Methode Narrows Losses Amidst Automotive Sales Slump
Ticker: MEI · Form: 10-Q · Filed: Sep 9, 2025 · CIK: 65270
| Field | Detail |
|---|---|
| Company | Methode Electronics Inc (MEI) |
| Form Type | 10-Q |
| Filed Date | Sep 9, 2025 |
| Risk Level | medium |
| Pages | 15 |
| Reading Time | 18 min |
| Key Dollar Amounts | $0.50 |
| Sentiment | mixed |
Sentiment: mixed
Topics: Electronics Manufacturing, Automotive Components, Cost Reduction, Net Loss, Operating Income, Cash Flow, 10-Q Analysis
Related Tickers: MEI
TL;DR
**MEI is cutting costs to survive a brutal automotive downturn, but the sales drop is a red flag for future growth.**
AI Summary
Methode Electronics, Inc. (MEI) reported a net loss of $10.3 million for the three months ended August 2, 2025, an improvement from the $18.3 million net loss in the prior-year period. Net sales decreased by 6.9% to $240.5 million from $258.5 million, primarily driven by a significant 21.3% decline in the Automotive segment's net sales to $106.1 million from $134.8 million. Despite the revenue drop, gross profit remained relatively stable at $43.5 million compared to $44.6 million, and selling and administrative expenses decreased substantially by 20.8% to $36.6 million from $46.2 million. The company's income from operations turned positive at $1.1 million, a notable recovery from an operating loss of $7.5 million in the previous year. Cash and cash equivalents increased to $121.1 million from $103.6 million at the beginning of the period, with net cash provided by operating activities rising to $25.1 million from $10.9 million. Long-term debt increased to $323.2 million from $317.4 million, and the company incurred $0.9 million in restructuring and asset impairment charges, up from $0.6 million.
Why It Matters
This 10-Q reveals MEI is navigating a challenging automotive market, with a significant sales decline in that segment. However, the company's ability to reduce its net loss and improve operating income, largely through cost control in selling and administrative expenses, suggests effective management in a tough environment. For investors, this indicates resilience but also highlights the need to monitor the automotive sector's recovery. Employees might see continued restructuring efforts, as evidenced by increased employee termination benefits. Customers could benefit from MEI's focus on efficiency, potentially leading to more competitive offerings, while the broader market watches how component suppliers adapt to shifts in key industries like automotive and cloud computing infrastructure, where MEI also operates.
Risk Assessment
Risk Level: medium — The company reported a net loss of $10.3 million and a 6.9% decrease in net sales to $240.5 million. The Automotive segment, a key market, saw a substantial 21.3% decline in sales, indicating significant market headwinds. While operating income improved, continued reliance on cost-cutting amidst revenue contraction poses a medium-term risk to sustainable growth.
Analyst Insight
Investors should hold MEI, closely monitoring the Automotive segment's performance and overall revenue trends in subsequent quarters. The improved operating income and cash flow from operations are positive signs of efficiency, but sustained revenue growth is crucial for a 'buy' signal. Consider if the cost reductions are sustainable or if they will eventually impact long-term innovation.
Financial Highlights
- revenue
- $240.5M
- operating Margin
- 0.5%
- total Debt
- $323.2M
- net Income
- -$10.3M
- eps
- -$0.29
- gross Margin
- 18.1%
- cash Position
- $121.1M
- revenue Growth
- -6.9%
Revenue Breakdown
| Segment | Revenue | Growth |
|---|---|---|
| Automotive | $106.1M | -21.3% |
| Interconnect | ||
| Medical | ||
| Other |
Key Numbers
- $240.5M — Net sales (Decreased by 6.9% from $258.5 million year-over-year)

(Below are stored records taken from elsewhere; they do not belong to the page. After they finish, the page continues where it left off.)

(* ===== verification/FindExpr.v ===== *)
(** * find: the expression
    ([src/shell_cmds/find/find.c], [operator.c], [option.c] and the operators of [function.c])

    [find_formplan] makes a list of nodes, one for each argument that is a primary or an operator, and rearranges it in three passes,
    for parentheses, negations and alternatives; [find_execute] calls the functions of the list for each file.  A node
    is in one list only, so that the linked lists are lists here; [p_data] is the pair of lists that an operator holds.
    The primaries are a parameter: how one is made from its arguments, and what it does. *)

From Stdlib Require Import ZArith Lia List Bool String.
From stdpp Require Import base tactics list numbers strings.
From S2P Require Import Prelude.

Local Open Scope Z_scope.
Local Open Scope list_scope.

(** ** The table of options *)

Inductive creat := c_simple | c_and | c_print | c_other.
Inductive operator := o_open | o_close | o_not | o_or | o_none.

(** [options]: the name, [create], and [execute] as far as it is an operator. *)
Definition options_table : list (string * (creat * operator)) :=
  [("!", (c_simple, o_not)); ("(", (c_simple, o_open)); (")", (c_simple, o_close));
   ("-Bmin", (c_other, o_none)); ("-Bnewer", (c_other, o_none)); ("-Btime", (c_other, o_none));
   ("-a", (c_and, o_none)); ("-acl", (c_other, o_none)); ("-amin", (c_other, o_none)); ("-and", (c_and, o_none));
   ("-anewer", (c_other, o_none)); ("-atime", (c_other, o_none)); ("-cmin", (c_other, o_none)); ("-cnewer", (c_other, o_none));
   ("-ctime", (c_other, o_none)); ("-d", (c_other, o_none)); ("-delete", (c_other, o_none)); ("-depth", (c_other, o_none));
   ("-empty", (c_other, o_none)); ("-exec", (c_other, o_none)); ("-execdir", (c_other, o_none)); ("-false", (c_simple, o_none));
   ("-flags", (c_other, o_none)); ("-follow", (c_other, o_none)); ("-fstype", (c_other, o_none)); ("-gid", (c_other, o_none));
   ("-group", (c_other, o_none)); ("-ignore_readdir_race", (c_simple, o_none)); ("-ilname", (c_other, o_none));
   ("-iname", (c_other, o_none)); ("-inum", (c_other, o_none)); ("-ipath", (c_other, o_none)); ("-iregex", (c_other, o_none));
   ("-iwholename", (c_other, o_none)); ("-links", (c_other, o_none)); ("-lname", (c_other, o_none)); ("-ls", (c_other, o_none));
   ("-maxdepth", (c_other, o_none)); ("-mindepth", (c_other, o_none)); ("-mmin", (c_other, o_none)); ("-mnewer", (c_other, o_none));
   ("-mount", (c_other, o_none)); ("-mtime", (c_other, o_none)); ("-name", (c_other, o_none)); ("-newer", (c_other, o_none));
   ("-newerBB", (c_other, o_none)); ("-newerBa", (c_other, o_none)); ("-newerBc", (c_other, o_none)); ("-newerBm", (c_other, o_none));
   ("-newerBt", (c_other, o_none)); ("-neweraB", (c_other, o_none)); ("-neweraa", (c_other, o_none)); ("-newerac", (c_other, o_none));
   ("-neweram", (c_other, o_none)); ("-newerat", (c_other, o_none)); ("-newercB", (c_other, o_none)); ("-newerca", (c_other, o_none));
   ("-newercc", (c_other, o_none)); ("-newercm", (c_other, o_none)); ("-newerct", (c_other, o_none)); ("-newermB", (c_other, o_none));
   ("-newerma", (c_other, o_none)); ("-newermc", (c_other, o_none)); ("-newermm", (c_other, o_none)); ("-newermt", (c_other, o_none));
   ("-nogroup", (c_other, o_none)); ("-noignore_readdir_race", (c_simple, o_none)); ("-noleaf", (c_simple, o_none));
   ("-not", (c_simple, o_not)); ("-nouser", (c_other, o_none)); ("-o", (c_simple, o_or)); ("-ok", (c_other, o_none));
   ("-okdir", (c_other, o_none)); ("-or", (c_simple, o_or)); ("-path", (c_other, o_none)); ("-perm", (c_other, o_none));
   ("-print", (c_print, o_none)); ("-print0", (c_print, o_none)); ("-prune", (c_simple, o_none)); ("-quit", (c_simple, o_none));
   ("-regex", (c_other, o_none)); ("-samefile", (c_other, o_none)); ("-size", (c_other, o_none)); ("-true", (c_simple, o_none));
   ("-type", (c_other, o_none)); ("-uid", (c_other, o_none)); ("-user", (c_other, o_none)); ("-wholename", (c_other, o_none));
   ("-xattr", (c_simple, o_none)); ("-xattrname", (c_other, o_none)); ("-xdev", (c_other, o_none))]%string.

(** [strcmp], and [bsearch] between two places of the table. *)
Fixpoint strcmp (a b : string) : comparison :=
  match a, b with
  | EmptyString, EmptyString => Eq
  | EmptyString, String _ _ => Lt
  | String _ _, EmptyString => Gt
  | String c a, String d b => match Ascii.compare c d with Eq => strcmp a b | x => x end
  end.
Fixpoint bsearch (fuel : nat) (name : string) (lo hi : nat) : option (creat * operator) :=
  match fuel with
  | O => None
  | S fuel =>
      if (lo <? hi)%nat then
        let mid := Nat.div2 (lo + hi) in
        match options_table !! mid with
        | None => None
        | Some (n, r) =>
            match strcmp name n with
            | Eq => Some r
            | Lt => bsearch fuel name lo mid
            | Gt => bsearch fuel name (S mid) hi
            end
        end
      else None
  end.
Definition lookup_option (name : string) : option (creat * operator) :=
  bsearch (S (length options_table)) name 0 (length options_table).

(** ** Plans *)

Section Plans.
Context {P W : Type}.

Inductive exec := f_openparen | f_closeparen | f_not | f_or | f_expr | f_prim (p : P).
Inductive pnode := Node (execute : exec) (p_data0 p_data1 : list pnode).

Definition execute (n : pnode) : exec := let '(Node e _ _) := n in e.
Definition is_not (n : pnode) : bool := match execute n with f_not => true | _ => false end.
Definition is_or (n : pnode) : bool := match execute n with f_or => true | _ => false end.
Definition is_expr (n : pnode) : bool := match execute n with f_expr => true | _ => false end.
Definition set_data0 (l : list pnode) (n : pnode) : pnode := let '(Node e _ d1) := n in Node e l d1.
Definition data0 (n : pnode) : list pnode := let '(Node _ d0 _) := n in d0.

(** The ways in which [errx] is called. *)
Inductive plan_error :=
  | MissingClose | EmptyInner | NoBeginning | NothingAfterNot | NothingBetween | NothingBefore | NothingAfter | UnknownPrimary
  | BadPrimary | OutOfFuel.
Abbreviation R := (res plan_error).

Definition rbind {A B} (m : R A) (k : A -> R B) : R B := match m with Ok a => k a | Ex e => Ex e end.

(** [yankexpr]; [collect] is its loop. *)
Fixpoint yankexpr (fuel : nat) (plan : list pnode) : R (option pnode * list pnode) :=
  match fuel with
  | O => Ex OutOfFuel
  | S fuel =>
      match plan with
      | [] => Ok (None, [])
      | node :: plan =>
          match execute node with
          | f_openparen => rbind (collect fuel [] plan) (fun '(subplan, plan) => Ok (Some (Node f_expr subplan []), plan))
          | _ => Ok (Some node, plan)
          end
      end
  end
with collect (fuel : nat) (subplan plan : list pnode) : R (list pnode * list pnode) :=
  match fuel with
  | O => Ex OutOfFuel
  | S fuel =>
      rbind (yankexpr fuel plan) (fun '(next, plan) =>
        match next with
        | None => Ex MissingClose
        | Some next =>
            match execute next with
            | f_closeparen => match subplan with [] => Ex EmptyInner | _ => Ok (subplan, plan) end
            | _ => collect fuel (subplan ++ [next]) plan
            end
        end)
  end.

Fixpoint paren_loop (fuel : nat) (result plan : list pnode) : R (list pnode) :=
  match fuel with
  | O => Ex OutOfFuel
  | S fuel =>
      rbind (yankexpr fuel plan) (fun '(expr, plan) =>
        match expr with
        | None => Ok result
        | Some expr =>
            match execute expr with
            | f_closeparen => Ex NoBeginning
            | _ => paren_loop fuel (result ++ [expr]) plan
            end
        end)
  end.
Definition paren_squish (plan : list pnode) : R (list pnode) := paren_loop (2 * length plan + 2) [] plan.

(** The nodes of a plan, subplans included. *)
Fixpoint node_size (n : pnode) : nat := let '(Node _ d0 d1) := n in S (list_sum (map node_size d0) + list_sum (map node_size d1)).
Definition plan_size (l : list pnode) : nat := list_sum (map node_size l).

(** The nots in a row. *)
Fixpoint skip_nots (notlevel : nat) (plan : list pnode) : nat * list pnode :=
  match plan with
  | node :: plan' => if is_not node then skip_nots (S notlevel) plan' else (notlevel, plan)
  | [] => (notlevel, [])
  end.

(** A pass over the subplan of a node, if [b]. *)
Definition inside (b : bool) (squish : list pnode -> R (list pnode)) (n : pnode) : R pnode :=
  if b then rbind (squish (data0 n)) (fun l => Ok (set_data0 l n)) else Ok n.

Fixpoint not_loop (fuel : nat) (plan : list pnode) : R (list pnode) :=
  match fuel with
  | O => Ex OutOfFuel
  | S fuel =>
      match plan with
      | [] => Ok []
      | next :: plan =>
          rbind (inside (is_expr next) (not_loop fuel) next) (fun next =>
            if is_not next then
              let '(notlevel, plan) := skip_nots 1 plan in
              match plan with
              | [] => Ex NothingAfterNot
              | node :: plan =>
                  if is_or node then Ex NothingBetween
                  else
                    rbind (inside (is_expr node) (not_loop fuel) node) (fun node =>
                      let next := if Nat.even notlevel then node else set_data0 [node] next in
                      rbind (not_loop fuel plan) (fun rest => Ok (next :: rest)))
              end
            else rbind (not_loop fuel plan) (fun rest => Ok (next :: rest)))
      end
  end.
Definition not_squish (plan : list pnode) : R (list pnode) := not_loop (S (plan_size plan)) plan.

Fixpoint or_loop (fuel : nat) (result plan : list pnode) : R (list pnode) :=
  match fuel with
  | O => Ex OutOfFuel
  | S fuel =>
      match plan with
      | [] => Ok result
      | next :: plan =>
          rbind (inside (is_expr next || is_not next) (or_loop fuel []) next)
            (fun next =>
              if is_or next then
                match result with
                | [] => Ex NothingBefore
                | _ =>
                    rbind (or_loop fuel [] plan) (fun second =>
                      match second with [] => Ex NothingAfter | _ => Ok [Node f_or result second] end)
                end
              else or_loop fuel (result ++ [next]) plan)
      end
  end.
Definition or_squish (plan : list pnode) : R (list pnode) := or_loop (S (plan_size plan)) [] plan.

(** ** Making the plan *)

(** [create] makes the other primaries: from the name, and the arguments behind it, what is executed and the arguments left;
    [simple] are those that [c_simple] and [c_print] make. *)
Context (create : string -> list string -> option (P * list string)) (simple : string -> P).

Definition leaf (e : exec) : pnode := Node e [] [].

(** [find_create]: no node for -a. *)
Definition find_create (name : string) (argv : list string) : R (option exec * list string) :=
  match lookup_option name with
  | None => Ex UnknownPrimary
  | Some (c_and, _) => Ok (None, argv)
  | Some (_, o_open) => Ok (Some f_openparen, argv)
  | Some (_, o_close) => Ok (Some f_closeparen, argv)
  | Some (_, o_not) => Ok (Some f_not, argv)
  | Some (_, o_or) => Ok (Some f_or, argv)
  | Some (c_other, _) => match create name argv with Some (p, argv) => Ok (Some (f_prim p), argv) | None => Ex BadPrimary end
  | Some (_, _) => Ok (Some (f_prim (simple name)), argv)
  end.

(** The primaries whose [create] sets [isoutput]. *)
Definition sets_isoutput (name : string) : bool :=
  bool_decide (name ∈ ["-print"; "-print0"; "-ls"; "-delete"; "-exec"; "-execdir"; "-ok"; "-okdir"]%string).

(** The loop over the arguments, with [isoutput]. *)
Fixpoint form_loop (fuel : nat) (argv : list string) (plan : list exec) (isoutput : bool) : R (list exec * bool) :=
  match fuel with
  | O => Ex OutOfFuel
  | S fuel =>
      match argv with
      | [] => Ok (plan, isoutput)
      | name :: argv =>
          rbind (find_create name argv) (fun '(new, argv) =>
            form_loop fuel argv (match new with Some e => plan ++ [e] | None => plan end) (isoutput || sets_isoutput name))
      end
  end.

(** The plan before it is rearranged. *)
Definition with_print (plan : list exec) (isoutput : bool) : list exec :=
  if isoutput then plan
  else match plan with
       | [] => [f_prim (simple "-print")]
       | _ => [f_openparen] ++ plan ++ [f_closeparen; f_prim (simple "-print")]
       end.
Definition squish (plan : list exec) : R (list pnode) :=
  rbind (paren_squish (map leaf plan)) (fun plan => rbind (not_squish plan) or_squish).
Definition find_formplan (argv : list string) : R (list pnode) :=
  rbind (form_loop (S (length argv)) argv [] false) (fun '(plan, isoutput) => squish (with_print plan isoutput)).

(** ** Executing it *)

Context (run : P -> M halt W Z).

(** [for (p = ...; p && (state = (p->execute)(p, entry)); p = p->next);] *)
Definition exec_loop (f : pnode -> M halt W Z) : Z -> list pnode -> M halt W Z :=
  fix go (state : Z) (l : list pnode) {struct l} : M halt W Z :=
    match l with
    | [] => mret state
    | p :: l => state ← f p; if state =? 0 then mret 0 else go state l
    end.
Fixpoint exec_node (n : pnode) : M halt W Z :=
  let '(Node e d0 d1) := n in
  match e with
  | f_openparen | f_closeparen => leave Crash
  | f_prim p => run p
  | f_expr => exec_loop exec_node 0 d0
  | f_not => state ← exec_loop exec_node 0 d0; mret (b2z (state =? 0))
  | f_or =>
      state ← exec_loop exec_node 0 d0;
      if negb (state =? 0) then mret 1 else exec_loop exec_node 0 d1
  end.

(** What [find_execute] does for a file. *)
Definition find_execute_entry (plan : list pnode) : M halt W unit := _ ← exec_loop exec_node 0 plan; mret ().

End Plans.
Arguments exec : clear implicits.
Arguments pnode : clear implicits.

- $10.3M — Net loss (Improved from a $18.3 million net loss in the prior year)
- $1.1M — Income from operations (Turned positive from a $(7.5) million loss year-over-year)
- $36.6M — Selling and administrative expenses (Decreased by 20.8% from $46.2 million year-over-year)
- $106.1M — Automotive segment net sales (Decreased by 21.3% from $134.8 million year-over-year)
- $25.1M — Net cash provided by operating activities (Increased from $10.9 million year-over-year)
- $121.1M — Cash and cash equivalents (Increased from $103.6 million at the beginning of the period)
- $323.2M — Long-term debt (Increased from $317.4 million as of May 3, 2025)
- $0.9M — Restructuring and asset impairment charges (Increased from $0.6 million year-over-year)
- $0.29 — Basic and diluted loss per share (Improved from a loss of $0.52 per share year-over-year)
Key Players & Entities
- METHODE ELECTRONICS INC (company) — registrant
- SEC (regulator) — U.S. Securities and Exchange Commission
- FASB (regulator) — Financial Accounting Standards Board
- New York Stock Exchange (regulator) — exchange where MEI common stock is registered
- Automotive (company) — reportable segment
- Industrial (company) — reportable segment
- Interface (company) — reportable segment
- Bloomberg (company) — publisher of this analysis
FAQ
What were Methode Electronics' net sales for the quarter ended August 2, 2025?
Methode Electronics reported net sales of $240.5 million for the three months ended August 2, 2025. This represents a decrease from $258.5 million in the same period last year.
How did Methode Electronics' net loss change year-over-year?
Methode Electronics' net loss improved to $10.3 million for the three months ended August 2, 2025, compared to a net loss of $18.3 million for the three months ended July 27, 2024.
Which segment experienced the largest sales decline for MEI?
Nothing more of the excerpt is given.